Risch’s latest bill would halt the Lava Ridge project until the nonpartisan Government Accountability Office analyzed its effects on the nearby Minidoka National Historic Site.
The site commemorates the 13,000 Japanese Americans interned there during World War II.
“This is so wrong on so many levels for anybody who has even the slightest concern and love for public lands,” said Risch during a congressional hearing Wednesday. “This thing ought to be off the table.”
Local county commissioners, state lawmakers and other elected officials have all opposed the project.
Risch, along with the other three members of Idaho’s congressional delegation, backed a bill last October that would have automatically halted any solar or wind energy project on public lands if disapproved by that state’s legislature.
In June, the Bureau of Land Management issued its final environmental review for the Lava Ridge proposal.

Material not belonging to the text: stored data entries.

(** X19: the test for a new best is strict for every float: an epoch of
    [cross_validate] whose mean equals the best loss so far writes the
    latest checkpoint only and hands the best loss on unchanged. *)
Theorem cross_validate_epoch_equal_mean_no_best single_fold_func dloader
    n_splits root_path prefix loss e w fl w1 h ms ss :
  cross_validate_folds single_fold_func dloader n_splits w = (Ok fl, w1) ->
  w_heap w1 !! loss = Some h ->
  h !! "mean" = Some ms ->
  h !! "std" = Some ss ->
  let best := np_mean fl in
  let r :=
    cross_validate_epoch single_fold_func dloader n_splits root_path prefix
      loss e best w in
  exists record,
    r.1 = Ok best /\
    w_saved r.2 = (checkpoint_path root_path prefix "latest", record) :: w_saved w1 /\
    field "best_loss" record = Some (SFloat best).
Proof.
  intros Hf Hh Hm Hs best r. subst r.
  rewrite cross_validate_epoch_cases, Hf, Hh, Hm, Hs. simpl.
  unfold next_best. fold best. rewrite float_ltb_irrefl. simpl.
  eexists. repeat split; reflexivity.
Qed.

(** X20: the best loss never goes up: the value an epoch of
    [cross_validate] hands on, which is also the [best_loss] of its latest
    checkpoint, is the mean if that is below the best so far and the best
    so far otherwise, and in no case above it. *)
Theorem cross_validate_epoch_best_never_rises single_fold_func dloader n_splits
    root_path prefix loss e best w best' w' :
  cross_validate_epoch single_fold_func dloader n_splits root_path prefix loss
    e best w = (Ok best', w') ->
  PrimFloat.ltb best best' = false /\
  exists record,
    head (w_saved w') = Some (checkpoint_path root_path prefix "latest", record) /\
    field "best_loss" record = Some (SFloat best').
Proof.
  rewrite cross_validate_epoch_cases.
  destruct (cross_validate_folds _ _ _ w) as [[fl|err] w1]; [|done].
  destruct (w_heap w1 !! loss) as [h|]; [|done].
  destruct (h !! "mean") as [ms|]; [|done].
  destruct (h !! "std") as [ss|]; [|done].
  intros [= <- <-]. split.
  - unfold next_best. destruct (PrimFloat.ltb (np_mean fl) best) eqn:Hlt.
    + by apply float_ltb_asym.
    + apply float_ltb_irrefl.
  - eexists. split; reflexivity.
Qed.

(** X21: once the best loss is NaN it stays NaN: whatever the mean, the
    comparison is false, so the epoch writes the latest checkpoint only,
    with NaN as its [best_loss]. *)
Theorem cross_validate_epoch_nan_best single_fold_func dloader n_splits
    root_path prefix loss e w fl w1 h ms ss :
  cross_validate_folds single_fold_func dloader n_splits w = (Ok fl, w1) ->
  w_heap w1 !! loss = Some h ->
  h !! "mean" = Some ms ->
  h !! "std" = Some ss ->
  let r :=
    cross_validate_epoch single_fold_func dloader n_splits root_path prefix
      loss e PrimFloat.nan w in
  exists record,
    r.1 = Ok PrimFloat.nan /\
    w_saved r.2 = (checkpoint_path root_path prefix "latest", record) :: w_saved w1 /\
    field "best_loss" record = Some (SFloat PrimFloat.nan).
Proof.
  intros Hf Hh Hm Hs r. subst r.
  rewrite cross_validate_epoch_cases, Hf, Hh, Hm, Hs. simpl.
  unfold next_best. rewrite (proj1 (float_ltb_nan (np_mean fl))). simpl.
  eexists. repeat split; reflexivity.
Qed.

The preferred option would slash the project’s footprint in half to about 104,000 acres and decrease the number of turbines from 400 to 241.
The closest cluster of turbines would also be more than nine miles away from the Minidoka site, though the environmental review noted they would still be visible from certain vantage points.
Sen. Joe Manchin, who chairs the Senate Energy and Natural Resources Committee, promised to consider Risch’s proposal during a hearing in September.